--- Work to be completed ---
Pull every line with "NilZero" from the entries below.

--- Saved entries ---

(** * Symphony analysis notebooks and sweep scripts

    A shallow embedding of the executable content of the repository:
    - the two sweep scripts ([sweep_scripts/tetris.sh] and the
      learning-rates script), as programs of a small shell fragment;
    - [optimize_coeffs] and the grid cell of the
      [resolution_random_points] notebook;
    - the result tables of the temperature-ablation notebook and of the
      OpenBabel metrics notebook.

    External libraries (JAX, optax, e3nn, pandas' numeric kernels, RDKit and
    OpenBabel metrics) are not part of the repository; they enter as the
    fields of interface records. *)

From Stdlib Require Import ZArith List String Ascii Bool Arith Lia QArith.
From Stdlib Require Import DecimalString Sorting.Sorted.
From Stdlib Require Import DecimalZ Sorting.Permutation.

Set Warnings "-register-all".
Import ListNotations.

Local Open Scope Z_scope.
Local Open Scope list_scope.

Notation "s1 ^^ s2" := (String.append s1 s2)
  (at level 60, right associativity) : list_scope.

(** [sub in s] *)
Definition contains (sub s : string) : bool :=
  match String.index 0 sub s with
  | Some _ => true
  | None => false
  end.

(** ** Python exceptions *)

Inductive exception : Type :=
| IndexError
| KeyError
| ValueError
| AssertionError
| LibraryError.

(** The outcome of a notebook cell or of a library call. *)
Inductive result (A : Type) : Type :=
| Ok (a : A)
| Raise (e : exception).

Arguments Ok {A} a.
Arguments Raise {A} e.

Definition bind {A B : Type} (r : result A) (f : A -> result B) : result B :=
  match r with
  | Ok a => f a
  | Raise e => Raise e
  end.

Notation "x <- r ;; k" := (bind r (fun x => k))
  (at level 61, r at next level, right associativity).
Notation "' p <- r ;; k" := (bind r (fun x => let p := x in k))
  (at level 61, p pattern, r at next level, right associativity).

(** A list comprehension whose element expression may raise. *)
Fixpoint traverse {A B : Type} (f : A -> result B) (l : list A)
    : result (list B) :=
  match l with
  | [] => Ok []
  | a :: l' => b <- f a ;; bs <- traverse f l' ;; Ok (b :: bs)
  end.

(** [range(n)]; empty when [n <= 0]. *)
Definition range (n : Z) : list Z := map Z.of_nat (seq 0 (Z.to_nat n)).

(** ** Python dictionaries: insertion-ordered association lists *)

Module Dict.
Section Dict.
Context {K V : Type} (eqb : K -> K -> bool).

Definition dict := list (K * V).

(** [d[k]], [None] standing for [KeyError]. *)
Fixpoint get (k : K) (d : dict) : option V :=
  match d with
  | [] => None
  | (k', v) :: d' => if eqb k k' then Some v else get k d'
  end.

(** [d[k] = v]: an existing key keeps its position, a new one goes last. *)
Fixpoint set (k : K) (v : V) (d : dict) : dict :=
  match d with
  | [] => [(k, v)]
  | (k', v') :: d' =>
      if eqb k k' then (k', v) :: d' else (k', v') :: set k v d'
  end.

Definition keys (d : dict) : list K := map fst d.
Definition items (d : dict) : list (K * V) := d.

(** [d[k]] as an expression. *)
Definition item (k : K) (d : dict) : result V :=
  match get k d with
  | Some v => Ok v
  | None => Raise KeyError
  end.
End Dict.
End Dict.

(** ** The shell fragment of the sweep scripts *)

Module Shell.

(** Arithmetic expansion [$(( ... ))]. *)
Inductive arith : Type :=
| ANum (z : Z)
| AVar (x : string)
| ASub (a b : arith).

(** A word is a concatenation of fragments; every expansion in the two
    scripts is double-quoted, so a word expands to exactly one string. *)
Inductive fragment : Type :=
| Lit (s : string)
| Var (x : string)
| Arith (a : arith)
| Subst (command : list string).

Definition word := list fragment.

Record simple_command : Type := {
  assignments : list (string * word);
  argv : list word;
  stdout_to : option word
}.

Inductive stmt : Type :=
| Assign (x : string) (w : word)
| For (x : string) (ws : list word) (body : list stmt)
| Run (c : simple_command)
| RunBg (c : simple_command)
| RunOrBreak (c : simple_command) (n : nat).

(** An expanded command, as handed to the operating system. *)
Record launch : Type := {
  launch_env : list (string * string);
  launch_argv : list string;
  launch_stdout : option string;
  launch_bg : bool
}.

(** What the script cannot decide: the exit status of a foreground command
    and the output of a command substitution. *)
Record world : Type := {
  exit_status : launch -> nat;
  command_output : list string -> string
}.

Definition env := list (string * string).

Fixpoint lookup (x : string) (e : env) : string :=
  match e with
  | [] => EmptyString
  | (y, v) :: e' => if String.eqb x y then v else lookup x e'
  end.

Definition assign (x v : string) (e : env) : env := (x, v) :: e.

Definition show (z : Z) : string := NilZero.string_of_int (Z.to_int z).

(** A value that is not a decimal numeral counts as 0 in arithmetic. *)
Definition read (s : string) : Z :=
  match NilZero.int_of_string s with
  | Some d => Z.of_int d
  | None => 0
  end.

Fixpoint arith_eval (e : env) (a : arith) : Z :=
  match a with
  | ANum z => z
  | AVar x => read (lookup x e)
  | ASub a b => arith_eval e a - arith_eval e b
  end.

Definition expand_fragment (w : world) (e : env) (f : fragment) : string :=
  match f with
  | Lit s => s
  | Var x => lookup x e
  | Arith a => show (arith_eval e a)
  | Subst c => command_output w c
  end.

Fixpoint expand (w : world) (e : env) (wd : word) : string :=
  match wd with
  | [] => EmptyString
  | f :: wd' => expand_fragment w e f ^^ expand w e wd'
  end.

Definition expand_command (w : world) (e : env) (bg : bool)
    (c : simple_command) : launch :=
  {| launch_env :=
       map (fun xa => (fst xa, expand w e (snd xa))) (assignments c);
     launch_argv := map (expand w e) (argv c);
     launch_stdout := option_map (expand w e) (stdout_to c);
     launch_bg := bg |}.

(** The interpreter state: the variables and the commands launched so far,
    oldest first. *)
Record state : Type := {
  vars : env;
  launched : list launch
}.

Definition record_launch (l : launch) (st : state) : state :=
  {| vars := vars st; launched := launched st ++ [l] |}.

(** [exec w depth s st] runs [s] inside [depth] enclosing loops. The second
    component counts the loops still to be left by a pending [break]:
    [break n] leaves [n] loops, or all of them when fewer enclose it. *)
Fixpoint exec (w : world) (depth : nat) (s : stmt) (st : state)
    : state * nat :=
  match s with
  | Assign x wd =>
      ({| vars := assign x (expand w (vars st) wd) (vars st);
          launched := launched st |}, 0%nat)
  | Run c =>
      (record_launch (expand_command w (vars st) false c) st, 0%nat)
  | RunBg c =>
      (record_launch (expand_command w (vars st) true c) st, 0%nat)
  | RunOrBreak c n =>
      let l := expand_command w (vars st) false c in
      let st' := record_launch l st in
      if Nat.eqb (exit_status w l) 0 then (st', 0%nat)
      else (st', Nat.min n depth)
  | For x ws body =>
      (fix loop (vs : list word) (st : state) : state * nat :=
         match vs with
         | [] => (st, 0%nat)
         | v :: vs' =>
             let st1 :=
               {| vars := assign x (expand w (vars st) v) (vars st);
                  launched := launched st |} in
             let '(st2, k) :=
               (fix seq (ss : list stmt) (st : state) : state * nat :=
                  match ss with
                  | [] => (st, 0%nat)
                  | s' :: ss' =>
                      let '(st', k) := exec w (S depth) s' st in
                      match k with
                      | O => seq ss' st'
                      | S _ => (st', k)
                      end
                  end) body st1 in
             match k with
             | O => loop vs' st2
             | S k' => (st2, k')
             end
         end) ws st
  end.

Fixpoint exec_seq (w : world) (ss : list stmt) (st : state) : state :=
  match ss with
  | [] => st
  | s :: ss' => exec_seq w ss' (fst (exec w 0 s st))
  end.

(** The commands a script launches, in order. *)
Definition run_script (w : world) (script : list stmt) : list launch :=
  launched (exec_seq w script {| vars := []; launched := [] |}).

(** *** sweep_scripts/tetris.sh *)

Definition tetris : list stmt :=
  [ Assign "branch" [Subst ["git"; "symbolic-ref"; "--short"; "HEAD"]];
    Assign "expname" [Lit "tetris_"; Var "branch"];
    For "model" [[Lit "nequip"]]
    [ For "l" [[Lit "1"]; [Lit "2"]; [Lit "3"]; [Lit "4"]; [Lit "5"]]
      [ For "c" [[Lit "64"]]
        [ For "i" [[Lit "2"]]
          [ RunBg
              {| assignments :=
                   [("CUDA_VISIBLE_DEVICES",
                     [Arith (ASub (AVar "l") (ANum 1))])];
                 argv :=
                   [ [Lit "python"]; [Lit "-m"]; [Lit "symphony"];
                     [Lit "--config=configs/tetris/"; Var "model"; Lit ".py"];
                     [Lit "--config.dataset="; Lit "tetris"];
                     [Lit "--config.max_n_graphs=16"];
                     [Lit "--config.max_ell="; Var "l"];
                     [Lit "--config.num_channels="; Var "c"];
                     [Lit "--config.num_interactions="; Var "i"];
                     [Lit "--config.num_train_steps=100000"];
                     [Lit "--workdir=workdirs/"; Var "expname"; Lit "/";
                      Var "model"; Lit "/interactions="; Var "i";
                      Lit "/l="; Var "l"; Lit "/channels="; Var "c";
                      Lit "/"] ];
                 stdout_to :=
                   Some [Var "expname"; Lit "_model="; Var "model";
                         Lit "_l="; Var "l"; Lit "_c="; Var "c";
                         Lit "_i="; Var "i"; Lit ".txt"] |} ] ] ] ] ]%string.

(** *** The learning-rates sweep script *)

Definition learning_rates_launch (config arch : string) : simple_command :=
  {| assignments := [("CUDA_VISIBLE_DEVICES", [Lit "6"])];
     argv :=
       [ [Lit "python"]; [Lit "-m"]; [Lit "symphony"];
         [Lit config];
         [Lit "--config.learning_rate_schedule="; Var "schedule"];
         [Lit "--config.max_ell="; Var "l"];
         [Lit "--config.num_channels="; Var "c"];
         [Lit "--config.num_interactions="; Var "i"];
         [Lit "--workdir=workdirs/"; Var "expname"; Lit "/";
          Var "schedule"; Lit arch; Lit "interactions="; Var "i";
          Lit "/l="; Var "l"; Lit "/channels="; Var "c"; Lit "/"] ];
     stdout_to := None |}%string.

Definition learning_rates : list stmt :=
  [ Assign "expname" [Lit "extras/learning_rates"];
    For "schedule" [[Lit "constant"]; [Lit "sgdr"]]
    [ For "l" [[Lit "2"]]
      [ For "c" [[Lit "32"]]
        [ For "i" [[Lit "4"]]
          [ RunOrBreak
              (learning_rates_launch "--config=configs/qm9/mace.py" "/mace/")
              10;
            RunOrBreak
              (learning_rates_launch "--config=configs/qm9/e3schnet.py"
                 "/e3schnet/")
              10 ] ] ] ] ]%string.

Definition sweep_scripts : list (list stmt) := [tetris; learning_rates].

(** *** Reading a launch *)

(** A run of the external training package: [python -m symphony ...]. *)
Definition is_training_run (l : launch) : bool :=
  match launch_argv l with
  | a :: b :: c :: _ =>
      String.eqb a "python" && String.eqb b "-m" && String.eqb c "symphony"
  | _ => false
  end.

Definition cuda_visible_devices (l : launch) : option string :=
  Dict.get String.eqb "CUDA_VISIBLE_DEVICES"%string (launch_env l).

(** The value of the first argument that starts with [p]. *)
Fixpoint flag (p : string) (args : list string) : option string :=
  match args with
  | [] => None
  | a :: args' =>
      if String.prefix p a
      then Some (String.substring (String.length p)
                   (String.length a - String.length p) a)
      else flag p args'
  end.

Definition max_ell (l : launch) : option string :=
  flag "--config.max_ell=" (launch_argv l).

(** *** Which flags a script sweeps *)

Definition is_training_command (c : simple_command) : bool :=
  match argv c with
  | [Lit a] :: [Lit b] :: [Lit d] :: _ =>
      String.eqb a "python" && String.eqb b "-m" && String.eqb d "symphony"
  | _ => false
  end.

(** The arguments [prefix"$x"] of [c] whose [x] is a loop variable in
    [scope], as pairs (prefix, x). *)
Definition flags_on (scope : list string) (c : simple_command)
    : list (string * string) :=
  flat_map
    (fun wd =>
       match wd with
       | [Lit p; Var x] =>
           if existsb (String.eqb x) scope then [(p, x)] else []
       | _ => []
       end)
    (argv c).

--- Worked solution ---
Definition show (z : Z) : string := NilZero.string_of_int (Z.to_int z).
  match NilZero.int_of_string s with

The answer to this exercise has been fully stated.